A diversidade que desenha o novo retrato da literatura infantil

16/07/2025

Sim: a literatura infantil está de cara nova. E os lançamentos mais recentes dos selos infantis do Grupo Companhia das Letras  são um retrato dessa mudança. Azul Haiti, Bateção, Maqueira de Tucum, Quem limpa?, O artivista, Luanda no terreiro. … O que elas têm em comum? 

Todas apresentam um olhar mais fresco (e legítimo) sobre o mundo - e suas imensas desigualdades. Seja na experiência de imigração retratada em Azul Haiti ou na divisão desigual das tarefas domésticas, mostrada de forma instigante em Quem limpa?
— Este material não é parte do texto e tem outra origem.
(* ===== verification/Crypto.v ===== *)
(** * Encrypted queries (wapod-crypto/src/aead.rs, ecdh.rs; wapod/src/prpc_service.rs)

    Messages encrypted with a key that two parties agree on, and the remote call
    that accepts a query in this form. *)
From S2P Require Import Prelude Ocall OcallDef Meter Blobs Service Worker WorkerFacts QuerySignature Types Rpc.

Inductive CryptoErr : Type :=
  InvalidSecretKey | InvalidPublicKey | BadSignature | InvalidAeadKey | InvalidMessage | CryptoError.

(** ring's AES-256-GCM with empty associated data; the curve: the shared point of a
    secret scalar and a public key, and the public key of a secret. *)
Class Primitives := {
  seal : bytes -> bytes -> bytes -> option bytes;
  open_ : bytes -> bytes -> bytes -> option bytes;
  shared_point : bytes -> bytes -> option bytes;
  public_key : bytes -> bytes
}.
(** Opening undoes sealing; the shared point is the same on both sides, and is a key
    of 32 bytes. *)
Class PrimitivesLawful `{Primitives} := {
  open_seal : forall k iv m c, seal k iv m = Some c -> open_ k iv c = Some m;
  shared_sym : forall a b, shared_point a (public_key b) = shared_point b (public_key a);
  shared_len : forall a pk k, shared_point a pk = Some k -> zlen k = 32
}.

Section Ecdh.
Context `{Primitives}.

Definition IV_BYTES : Z := 12.
(** [load_key]: the key has 32 bytes. *)
Definition load_key (raw : bytes) : result CryptoErr bytes := if zlen raw =? 32 then Ok raw else Err InvalidAeadKey.
Definition aead_encrypt (iv secret data : bytes) : result CryptoErr bytes :=
  key ← load_key secret; ok_or (seal key iv data) CryptoError.
Definition aead_decrypt (iv secret data : bytes) : result CryptoErr bytes :=
  key ← load_key secret; ok_or (open_ key iv data) CryptoError.

Definition ecdh_agree (sk pk : bytes) : result CryptoErr bytes := ok_or (shared_point sk pk) InvalidPublicKey.
(** [iv] is random. *)
Definition encrypt_message (iv sk receiver message : bytes) : result CryptoErr bytes :=
  shared_secret ← ecdh_agree sk receiver;
  c ← aead_encrypt iv shared_secret message;
  Ok (iv ++ c).
Definition decrypt_message (sk sender message : bytes) : result CryptoErr bytes :=
  if zlen message <? IV_BYTES then Err InvalidMessage else
  shared_secret ← ecdh_agree sk sender;
  aead_decrypt (firstn (Z.to_nat IV_BYTES) message) shared_secret (skipn (Z.to_nat IV_BYTES) message).

Lemma decrypt_encrypt `{!PrimitivesLawful} iv a b message c : zlen iv = IV_BYTES ->
  encrypt_message iv a (public_key b) message = Ok c -> decrypt_message b (public_key a) c = Ok message.
Proof.
  intros Hiv. unfold encrypt_message, decrypt_message, ecdh_agree, aead_encrypt, aead_decrypt. rewrite shared_sym.
  destruct (shared_point b (public_key a)) as [k|] eqn:Hk; simpl; [|done]. unfold load_key.
  rewrite (shared_len _ _ _ Hk). simpl. destruct (seal k iv message) as [m|] eqn:Hs; simpl; [|done]. intros [= <-].
  rewrite zlen_app, Hiv. pose proof (zlen_nonneg m). destruct (Z.ltb_spec (IV_BYTES + zlen m) IV_BYTES); [lia|].
  assert (Hn : Z.to_nat IV_BYTES = length iv) by (unfold zlen in Hiv; lia).
  rewrite Hn, take_app_length, drop_app_length. simpl. by rewrite (open_seal _ _ _ _ Hs).
Qed.
End Ecdh.

(** ** Encrypted queries *)
Section Query.
Context `{Libs, PrimitivesLawful}.
Context (decode_signature : bytes -> result anyhow (option QuerySignature))
  (decode_address : bytes -> result anyhow bytes)
  (encode_args : QueryArgs -> bytes) (decode_args : bytes -> option QueryArgs)
  (worker_key : bytes).

Definition app_encrypted_query (now : Z) (order : list bytes) (pubkey encrypted_payload : bytes)
  (started : result anyhow unit) (reply : option bytes -> Z -> result anyhow bytes) : WorkerM bytes :=
  decrypted ← lift (map_err (fun _ => Ctx "failed to decrypt the payload" (Msg "crypto error"))
    (decrypt_message worker_key pubkey encrypted_payload));
  args ← lift (ok_or (decode_args decrypted) (Ctx "failed to decode the query args" (Msg "decode error")));
  app_query decode_signature decode_address now order args started reply.

Hypothesis decode_encode_args : forall a, decode_args (encode_args a) = Some a.

(** C35: encryption is transparent for queries: what a client encrypts for the
    worker's key is answered exactly as the same query sent in the clear, with the
    same effect on the worker; a payload too short to hold an initialisation
    vector is refused and changes nothing. *)
Theorem encrypted_query_transparent now order iv client args payload started reply w :
  zlen iv = IV_BYTES ->
  encrypt_message iv client (public_key worker_key) (encode_args args) = Ok payload ->
  app_encrypted_query now order (public_key client) payload started reply w =
    app_query decode_signature decode_address now order args started reply w /\
  forall short, zlen short < IV_BYTES ->
    exists e, app_encrypted_query now order (public_key client) short started reply w = (Err e, w).
Proof.
  intros Hiv He. unfold app_encrypted_query. split.
  - rewrite (decrypt_encrypt _ _ _ _ _ Hiv He). unfold lift, mbind, M_bind. simpl. by rewrite decode_encode_args.
  - intros short Hs. unfold decrypt_message. rewrite (proj2 (Z.ltb_lt _ _)) by done. by eexists.
Qed.
End Query.

(** ** An example *)
Module ToyCrypto.
(** A cipher that appends a tag; the shared point is a symmetric function. *)
#[export] Instance prims : Primitives := {
  seal _ _ m := Some (m ++ replicate 16 0);
  open_ _ _ c := Some (firstn (length c - 16) c);
  shared_point sk pk := Some (replicate 32 (foldr Z.add 0 sk + foldr Z.add 0 pk));
  public_key sk := sk
}.
#[export] Instance prims_lawful : PrimitivesLawful.
Proof.
  split; cbn [seal open_ shared_point public_key prims].
  - intros _ _ m c <-%(inj Some). rewrite length_app, length_replicate, Nat.add_sub. by rewrite take_app_length.
  - intros a b. by rewrite Z.add_comm.
  - by intros a pk k <-%(inj Some).
Qed.
Definition encode_args (a : QueryArgs) : bytes :=
  enc_bytes (qa_address a) ++ enc_bytes (qa_path a) ++ enc_bytes (qa_payload a) ++ enc_bytes (encoded_signature a).
Definition decode_args (b : bytes) : option QueryArgs :=
  '(a, b) ← dec_bytes b; '(p, b) ← dec_bytes b; '(d, b) ← dec_bytes b; '(s, b) ← dec_bytes b;
  Some (MkQueryArgs a p d s).
Lemma decode_encode a : decode_args (encode_args a) = Some a.
Proof.
  unfold decode_args, encode_args. do 3 (rewrite dec_bytes_enc; cbn [mbind option_bind]).
  rewrite <- (app_nil_r (enc_bytes (encoded_signature a))), dec_bytes_enc. by destruct a.
Qed.
(** A worker with one app that runs one instance. *)
Definition worker : WorkerState := (worker_step (worker_new (MkArgs 0 3 10))
  (OpDeploy 0 [] 0 (addr 1) [] (manifest0 false false) false true (Ok tt))).
Definition args : QueryArgs := MkQueryArgs (addr 1) [47] [5] [].
End ToyCrypto.
Import ToyCrypto.
#[local] Existing Instance lax_libs.
Lemma encrypted_query_transparent_witness :
  let run := app_encrypted_query (fun _ => Ok None) (fun a => Ok a) decode_args [7] 3 [] (public_key [8]) in
  let reply := fun _ sn => Ok [sn; 42] in
  exists payload, encrypt_message (replicate 12 3) [8] (public_key [7]) (encode_args args) = Ok payload /\
    run payload (Ok tt) reply worker = app_query (fun _ => Ok None) (fun a => Ok a) 3 [] args (Ok tt) reply worker /\
    (run payload (Ok tt) reply worker).1 = Ok [0; 42].
Proof.
  intros run reply. eexists. split; [reflexivity|]. split; [|vm_compute; reflexivity].
  refine (proj1 (encrypted_query_transparent (fun _ => Ok None) (fun a => Ok a) encode_args decode_args [7]
    decode_encode 3 [] (replicate 12 3) [8] args _ (Ok tt) reply worker _ _)); reflexivity.
Defined.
São livros que têm em sua essência a diversidade, que observam o mundo pelo olhar das minorias, dos oprimidos, de quem antes não tinha espaço para contar suas próprias histórias Todos de alguma forma militam por um mundo mais justo para todos - seja usando a arte para promover mudanças, como faz O artivista, ou abordando preconceitos de forma direta, como em Luanda no terreiro, que evoca o debate sobre intolerância religiosa. Alguns se apoiam em memórias e pertencimento, trazendo uma outra lógica de contar histórias como acontece em Bateção, onde o silêncio também faz parte da narrativa e o rio se torna personagem principal. Ou ainda em Maqueira de tucum, onde o próprio ato de contar histórias puxa o fio que conecta toda uma tradição. 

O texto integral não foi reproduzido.